Stored records:
● ● ●

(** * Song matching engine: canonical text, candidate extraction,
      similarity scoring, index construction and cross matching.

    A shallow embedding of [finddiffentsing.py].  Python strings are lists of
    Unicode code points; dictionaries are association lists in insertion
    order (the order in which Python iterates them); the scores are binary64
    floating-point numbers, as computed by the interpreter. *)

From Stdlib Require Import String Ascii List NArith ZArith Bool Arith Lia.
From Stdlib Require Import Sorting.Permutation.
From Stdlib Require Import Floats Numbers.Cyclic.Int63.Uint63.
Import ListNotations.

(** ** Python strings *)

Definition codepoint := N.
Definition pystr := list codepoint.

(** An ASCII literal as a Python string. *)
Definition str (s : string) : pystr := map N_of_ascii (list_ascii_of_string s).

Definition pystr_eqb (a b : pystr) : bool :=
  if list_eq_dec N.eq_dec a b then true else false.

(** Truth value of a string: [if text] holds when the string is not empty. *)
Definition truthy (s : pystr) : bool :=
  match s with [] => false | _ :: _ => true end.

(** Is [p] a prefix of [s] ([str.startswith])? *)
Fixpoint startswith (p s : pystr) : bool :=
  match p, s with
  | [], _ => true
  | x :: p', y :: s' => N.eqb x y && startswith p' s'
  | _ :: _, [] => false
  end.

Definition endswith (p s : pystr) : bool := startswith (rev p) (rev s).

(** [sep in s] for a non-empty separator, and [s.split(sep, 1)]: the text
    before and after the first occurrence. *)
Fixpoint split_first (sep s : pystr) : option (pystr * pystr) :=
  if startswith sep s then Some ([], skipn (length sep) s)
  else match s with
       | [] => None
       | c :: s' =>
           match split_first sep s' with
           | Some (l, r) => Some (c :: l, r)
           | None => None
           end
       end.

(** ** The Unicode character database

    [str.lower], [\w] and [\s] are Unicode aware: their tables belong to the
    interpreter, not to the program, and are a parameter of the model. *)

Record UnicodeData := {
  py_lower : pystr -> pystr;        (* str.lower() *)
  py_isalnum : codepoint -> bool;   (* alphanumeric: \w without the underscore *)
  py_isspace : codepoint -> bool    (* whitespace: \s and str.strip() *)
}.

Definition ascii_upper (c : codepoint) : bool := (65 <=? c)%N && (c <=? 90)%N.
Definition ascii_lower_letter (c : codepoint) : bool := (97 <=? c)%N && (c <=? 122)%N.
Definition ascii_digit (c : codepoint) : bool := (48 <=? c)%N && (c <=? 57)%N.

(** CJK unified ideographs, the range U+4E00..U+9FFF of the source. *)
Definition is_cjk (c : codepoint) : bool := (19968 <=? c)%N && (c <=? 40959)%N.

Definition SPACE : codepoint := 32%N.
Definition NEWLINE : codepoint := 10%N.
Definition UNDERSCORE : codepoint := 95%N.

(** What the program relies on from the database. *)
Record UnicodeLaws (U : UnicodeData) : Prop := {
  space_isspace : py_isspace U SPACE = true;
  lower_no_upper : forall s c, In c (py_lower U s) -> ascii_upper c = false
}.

● ● ●

TASK DIRECTIONS ▸ From the records above, pull every line that has the string "Import" and copy it.

WRITTEN RESPONSE ▸
From Stdlib Require Import String Ascii List NArith ZArith Bool Arith Lia.
From Stdlib Require Import Sorting.Permutation.
From Stdlib Require Import Floats Numbers.Cyclic.Int63.Uint63.
Import ListNotations.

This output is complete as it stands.